Alright, I will now discuss a set by step process on How to do a Logisitic Regression in R with Titanic Data Set.



*Popping fingers*

I have taken this data from Kaggle. I am taking the train.csv one.

Step 1 : Understand the data

First I have created an object Titanic and read “Train.csv” into it. Then I have summarized it to overview its composition. Here Things like PassengerId, Name, Ticket, Fare, Cabin are having too many levels as factors. Moreover, there is no point clustering them.

I have an added reasons to remove Cabin, coz out of 891 values 687 are blank.

Step 2 : Convert the variables into proper data type and handle missing values

After Summarizing I found that R was taking variables like Survived, Pclass as integer. I converted them to factors.

Also, there were plenty of missing values for the age variable. I replaced these missing values with mean.

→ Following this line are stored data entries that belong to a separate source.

(** * Concrete networks *)

(** ** Deciding well-formedness *)

Definition wf_check (net : Network) : bool :=
  bool_decide (NoDup (OrderedDict.keys (node_dict net)))
  && forallb (λ kr, match nodes net !! kr.2 with
                    | Some n => bool_decide (node_id n = kr.1)
                    | None => false
                    end) (node_dict net)
  && bool_decide (NoDup (OrderedDict.keys (link_dict net)))
  && forallb (λ kl, match links net !! kl.2 with
                    | Some lk => bool_decide (link_id lk = kl.1)
                    | None => false
                    end) (link_dict net)
  && forallb (λ kl,
       bool_decide (from_node (link_of net kl.2)
                    ∈ OrderedDict.values (node_dict net))
       && bool_decide (to_node (link_of net kl.2)
                       ∈ OrderedDict.values (node_dict net))
       && bool_decide (kl.2 ∈ outgoing_link_list
                                (node_of net (from_node (link_of net kl.2))))
       && bool_decide (kl.2 ∈ incoming_link_list
                                (node_of net (to_node (link_of net kl.2)))))
       (link_dict net)
  && forallb (λ r,
       forallb (λ l, bool_decide (l ∈ OrderedDict.values (link_dict net))
                     && bool_decide (to_node (link_of net l) = r))
               (incoming_link_list (node_of net r))
       && forallb (λ l, bool_decide (l ∈ OrderedDict.values (link_dict net))
                        && bool_decide (from_node (link_of net l) = r))
                  (outgoing_link_list (node_of net r))
       && bool_decide (is_Some (geometry (node_of net r)))
       && bool_decide (is_Some (geometry_xy (node_of net r)))
       && bool_decide (is_Some (osm_node_id (node_of net r))))
       (OrderedDict.values (node_dict net)).

Lemma forallb_elem {A : Type} (f : A → bool) (l : list A) (x : A) :
  forallb f l = true → x ∈ l → f x = true.
Proof.
  intros H Hx. apply list_elem_of_In in Hx.
  by apply (proj1 (forallb_forall f l) H).
Qed.

Lemma wf_check_sound (net : Network) : wf_check net = true → wf_network net.
Proof.
  unfold wf_check. rewrite !andb_true_iff.
  intros [[[[[Hnk Hni] Hlk] Hli] Hend] Hnode].
  apply bool_decide_eq_true in Hnk, Hlk.
  assert (Hn : ∀ r, r ∈ OrderedDict.values (node_dict net) →
    (∀ l, l ∈ incoming_link_list (node_of net r) →
          l ∈ OrderedDict.values (link_dict net)
          ∧ to_node (link_of net l) = r)
    ∧ (∀ l, l ∈ outgoing_link_list (node_of net r) →
            l ∈ OrderedDict.values (link_dict net)
            ∧ from_node (link_of net l) = r)
    ∧ is_Some (geometry (node_of net r))
    ∧ is_Some (geometry_xy (node_of net r))
    ∧ is_Some (osm_node_id (node_of net r))).
  { intros r Hr. pose proof (forallb_elem _ _ r Hnode Hr) as H. simpl in H.
    rewrite !andb_true_iff in H. destruct H as [[[[Hi Ho] Hg] Hgxy] Hosm].
    apply bool_decide_eq_true in Hg, Hgxy, Hosm. split_and!; [| |done..].
    - intros l Hl. pose proof (forallb_elem _ _ l Hi Hl) as H. simpl in H.
      apply andb_true_iff in H as [H1 H2].
      by apply bool_decide_eq_true in H1, H2.
    - intros l Hl. pose proof (forallb_elem _ _ l Ho Hl) as H. simpl in H.
      apply andb_true_iff in H as [H1 H2].
      by apply bool_decide_eq_true in H1, H2. }
  split; try done.
  - intros k r Hk. pose proof (forallb_elem _ _ (k, r) Hni Hk) as H.
    simpl in H. destruct (nodes net !! r) as [n|]; [|done].
    apply bool_decide_eq_true in H. eauto.
  - intros k l Hk. pose proof (forallb_elem _ _ (k, l) Hli Hk) as H.
    simpl in H. destruct (links net !! l) as [lk|]; [|done].
    apply bool_decide_eq_true in H. eauto.
  - intros k l Hk. pose proof (forallb_elem _ _ (k, l) Hend Hk) as H.
    simpl in H. rewrite !andb_true_iff in H.
    destruct H as [[[H1 H2] H3] H4].
    by apply bool_decide_eq_true in H1, H2, H3, H4.
  - intros r l Hr. by apply (Hn r Hr).
  - intros r l Hr. by apply (Hn r Hr).
  - intros r Hr. by apply (Hn r Hr).
Qed.

Definition fresh_check (net : Network) : bool :=
  forallb (λ i, bool_decide (max_node_id net + Z.of_nat i
                             ∉ OrderedDict.keys (node_dict net)))
          (seq 0 (length (consolidated_groups net))).

Lemma fresh_check_sound (net : Network) :
  fresh_check net = true → fresh_identifiers net.
Proof.
  intros H i Hi.
  assert (Hin : i ∈ seq 0 (length (consolidated_groups net))).
  { apply elem_of_seq. lia. }
  pose proof (forallb_elem _ _ i H Hin) as Hb. simpl in Hb.
  by apply bool_decide_eq_true in Hb.
Qed.

(** ** Example networks *)

Definition signal_node (nid : Z) (main : option Z) (inc out : list lref)
    (x y : float) : Node :=
  {| node_id := nid; osm_node_id := Some "n"%string; osm_highway := None;
     ctrl_type := Some "signal"%string;
     geometry := Some (mkPoint x y); geometry_xy := Some (mkPoint x y);
     main_node_id := main; incoming_link_list := inc;
     outgoing_link_list := out |}.

(** The scenario of the specification: nodes A, B, C, D in a row, links
    A-B and B-C of length 5 and C-D of length 50, no group identifier yet. *)
Definition chain (main : option Z) : Network :=
  {| nodes := list_to_map
       [(1%positive, signal_node 10 main [] [1%positive] 0 0);
        (2%positive, signal_node 11 main [1%positive] [2%positive] 2 0);
        (3%positive, signal_node 12 main [2%positive] [3%positive] 1 1);
        (4%positive, signal_node 13 None [3%positive] [] 9 9)];
     links := list_to_map
       [(1%positive, mkLink 100 1 2 5); (2%positive, mkLink 101 2 3 5);
        (3%positive, mkLink 102 3 4 50)];
     node_dict := [(10, 1%positive); (11, 2%positive); (12, 3%positive);
                   (13, 4%positive)];
     link_dict := [(100, 1%positive); (101, 2%positive); (102, 3%positive)];
     max_node_id := 14; max_main_node_id := 0 |}.

(** Two groups of two nodes and a link from the one to the other. *)
Definition two_groups (max_id : Z) : Network :=
  {| nodes := list_to_map
       [(1%positive, signal_node 1 (Some 0) [] [] 0 0);
        (2%positive, signal_node 2 (Some 0) [] [1%positive] 1 0);
        (3%positive, signal_node 3 (Some 1) [1%positive] [] 5 0);
        (4%positive, signal_node 4 (Some 1) [] [] 6 0)];
     links := list_to_map [(1%positive, mkLink 100 2 3 30)];
     node_dict := [(1, 1%positive); (2, 2%positive); (3, 3%positive);
                   (4, 4%positive)];
     link_dict := [(100, 1%positive)];
     max_node_id := max_id; max_main_node_id := 2 |}.

(** A group of two nodes, a third node linked to it, and a node counter
    that is the identifier of a member of the group. *)
Definition stale_counter : Network :=
  {| nodes := list_to_map
       [(1%positive, signal_node 0 (Some 0) [] [] 0 0);
        (2%positive, signal_node 1 (Some 0) [] [1%positive] 1 0);
        (3%positive, signal_node 2 None [1%positive] [] 5 0)];
     links := list_to_map [(1%positive, mkLink 100 2 3 30)];
     node_dict := [(0, 1%positive); (1, 2%positive); (2, 3%positive)];
     link_dict := [(100, 1%positive)];
     max_node_id := 0; max_main_node_id := 1 |}.

(** Two nodes of one group, the second without coordinates. *)
Definition missing_geometry : Network :=
  {| nodes := list_to_map
       [(1%positive, signal_node 1 (Some 0) [] [] 0 0);
        (2%positive,
         {| node_id := 2; osm_node_id := Some "n"%string; osm_highway := None;
            ctrl_type := None; geometry := None; geometry_xy := None;
            main_node_id := Some 0; incoming_link_list := [];
            outgoing_link_list := [] |})];
     links := ∅;
     node_dict := [(1, 1%positive); (2, 2%positive)];
     link_dict := [];
     max_node_id := 3; max_main_node_id := 1 |}.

The reason for taking the mean is that it does not change the overall mean of the variable.

Step 3 : Check for Multi Collinearity 

– The regression model will not work fine if the data is having high muti collinearity

Next I took a subset of data with variables having non factor data type. You can’t run correlation on variables with factor data type. Then I check for multi collinearity and this is what is get –

We can clearly see that there is not high collinearity between any of the variables. Moving on.

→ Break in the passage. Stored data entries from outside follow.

(** * AES wrap / unwrap with a trusted wrapping key and unwrap templates

    A shallow embedding of [src/wrapping/unwrap_with_template.c] of the
    AWS CloudHSM PKCS#11 examples.  The program performs no cryptography of
    its own: every interesting step is a call through the PKCS#11 function
    table [funcs], to [malloc]/[free], or to the helpers of [common.h].  The
    embedding therefore represents each C function as a finite tree of such
    calls ([prog]), and runs a tree against an arbitrary deterministic
    environment that answers every call from the history of the calls made so
    far.  The properties below are statements about the trace of calls a run
    leaves behind and about the status code it returns. *)

From Stdlib Require Import ZArith List String Ascii Bool Lia.
Import ListNotations.
Open Scope string_scope.
Open Scope list_scope.
Open Scope Z_scope.

(** ** C data model *)

(** The source takes [sizeof] of a pointer and of [CK_ULONG]-typed variables;
    both depend on the platform's data model. *)
Inductive data_model : Type := ILP32 | LP64 | LLP64.

Definition sizeof_pointer (dm : data_model) : Z :=
  match dm with ILP32 => 4 | LP64 => 8 | LLP64 => 8 end.

(** [CK_ULONG] is [unsigned long int]. *)
Definition sizeof_CK_ULONG (dm : data_model) : Z :=
  match dm with ILP32 => 4 | LP64 => 8 | LLP64 => 4 end.

(** [CK_BBOOL] is [unsigned char]. *)
Definition sizeof_CK_BBOOL : Z := 1.

(** ** PKCS#11 types and constants (pkcs11t.h, reached through common.h) *)

Definition CK_BYTE := Z.
Definition CK_BBOOL := Z.
Definition CK_ULONG := Z.
Definition CK_RV := Z.
Definition CK_SESSION_HANDLE := Z.
Definition CK_OBJECT_HANDLE := Z.

Definition CKR_OK : CK_RV := 0.
Definition CKR_GENERAL_ERROR : CK_RV := 5.
Definition CKR_ARGUMENTS_BAD : CK_RV := 7.
Definition CKR_TEMPLATE_INCONSISTENT : CK_RV := 209.

Definition CK_INVALID_HANDLE : CK_OBJECT_HANDLE := 0.

(** The globals [true_val] and [false_val] of common.c. *)
Definition true_val : CK_BBOOL := 1.
Definition false_val : CK_BBOOL := 0.

Definition EXIT_SUCCESS : Z := 0.
Definition EXIT_FAILURE : Z := 1.

(** The named constants the program only ever passes on to the module are
    kept symbolic. *)
Inductive CK_ATTRIBUTE_TYPE : Type :=
| CKA_CLASS | CKA_TOKEN | CKA_LABEL | CKA_TRUSTED | CKA_KEY_TYPE
| CKA_EXTRACTABLE | CKA_SIGN | CKA_VERIFY | CKA_MODULUS_BITS
| CKA_PUBLIC_EXPONENT | CKA_WRAP_WITH_TRUSTED.

Inductive CK_MECHANISM_TYPE : Type :=
| CKM_RSA_X9_31_KEY_PAIR_GEN
| CKM_CLOUDHSM_AES_KEY_WRAP_PKCS5_PAD.

Inductive CK_OBJECT_CLASS : Type :=
| CKO_PUBLIC_KEY | CKO_PRIVATE_KEY | CKO_SECRET_KEY.

Inductive CK_KEY_TYPE : Type :=
| CKK_RSA | CKK_AES.

(** What the [pValue] field of an attribute points at. *)
Inductive pointee : Type :=
| PBool (v : CK_BBOOL)
| PULong (v : CK_ULONG)
| PClass (c : CK_OBJECT_CLASS)
| PKeyType (k : CK_KEY_TYPE)
| PBytes (bs : list CK_BYTE)
| PString (s : string)
| PObject (bytes : list CK_BYTE).
(** [PObject bytes] is a caller's variable handed over as [CK_VOID_PTR] for
    the module to write into; [bytes] is its object representation, so its
    length is the real size of the variable. *)

Record CK_ATTRIBUTE : Type := {
  type : CK_ATTRIBUTE_TYPE;
  pValue : pointee;
  ulValueLen : CK_ULONG
}.

(** [{mechanism, pParameter = NULL, ulParameterLen}] *)
Record CK_MECHANISM : Type := {
  mechanism : CK_MECHANISM_TYPE;
  ulParameterLen : CK_ULONG
}.

Record pkcs_arguments : Type := {
  library : string;
  pin : string;
  wrapping_key_label : string
}.

Definition CK_ATTRIBUTE_TYPE_eqb (a b : CK_ATTRIBUTE_TYPE) : bool :=
  match a, b with
  | CKA_CLASS, CKA_CLASS | CKA_TOKEN, CKA_TOKEN | CKA_LABEL, CKA_LABEL
  | CKA_TRUSTED, CKA_TRUSTED | CKA_KEY_TYPE, CKA_KEY_TYPE
  | CKA_EXTRACTABLE, CKA_EXTRACTABLE | CKA_SIGN, CKA_SIGN
  | CKA_VERIFY, CKA_VERIFY | CKA_MODULUS_BITS, CKA_MODULUS_BITS
  | CKA_PUBLIC_EXPONENT, CKA_PUBLIC_EXPONENT
  | CKA_WRAP_WITH_TRUSTED, CKA_WRAP_WITH_TRUSTED => true
  | _, _ => false
  end.

(** [strlen]: the number of characters before the first NUL. *)
Fixpoint strlen (s : string) : Z :=
  match s with
  | EmptyString => 0
  | String c rest => if Ascii.eqb c Ascii.zero then 0 else 1 + strlen rest
  end.

(** Whether the object a pointer addresses is still alive when the pointer
    is handed over.  Through a pointer whose target's lifetime has ended the
    callee reads indeterminate bytes. *)
Inductive lifetime : Type := Live | Ended.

Step 4 : Using the 70:30 rule of thumb, generating training and testing data sets

Sample() function generates a random sample. set.seed() is used to ensure that while debugging we get the same sample, else Sample() will generate different sample everytime.

Step 5: Create a model on the training data set. dev object in our case.

We are using the glm() function here, which stands for generalized linear model. Since we are using binary logistic regression, set the family as binomial(). Link is logit which is nothing but log of odds. ~. indicates that we are considering all the variables of the data set to predict the survived variable. You can check the Formulae table for more clarity on this. Lets interpret the results-

We can ignore residuals in most of the cases, since the model is not based on OLS but on Maximum Likelihood

Pay attention to the last column and the aestriks. The variables which are having the aestriks are having statistically significant relationship with the dependent variable. So, here class, age, sex, siblings are having a statistically significant relationship with the survival.

As you can observe that all the factors of the variables have not been taken. One factor from each variable has been taken as the base. The base case is always taken alphabetically or in case of numeric factors in ascending order. So here Pclass1 has been taken as base case for class and female has been taken as base case for sex.

If you look at the first column then you will observe that all the significant variables are negatively related with survival.

The AIC is the Akaike Information Criterion. You will use this while comparing multiple models. The model with lower value of AIC is better.

Null deviance is related to a model which only has the intercept and Residual deviance is related to our model with the independent variables. These are actually chi squared statistics with the corresponding degrees of freedom.

We will basically use this to test the null hypothesis that the deviance of model with only the intercept and deviance of model with the independent variables added to it is same.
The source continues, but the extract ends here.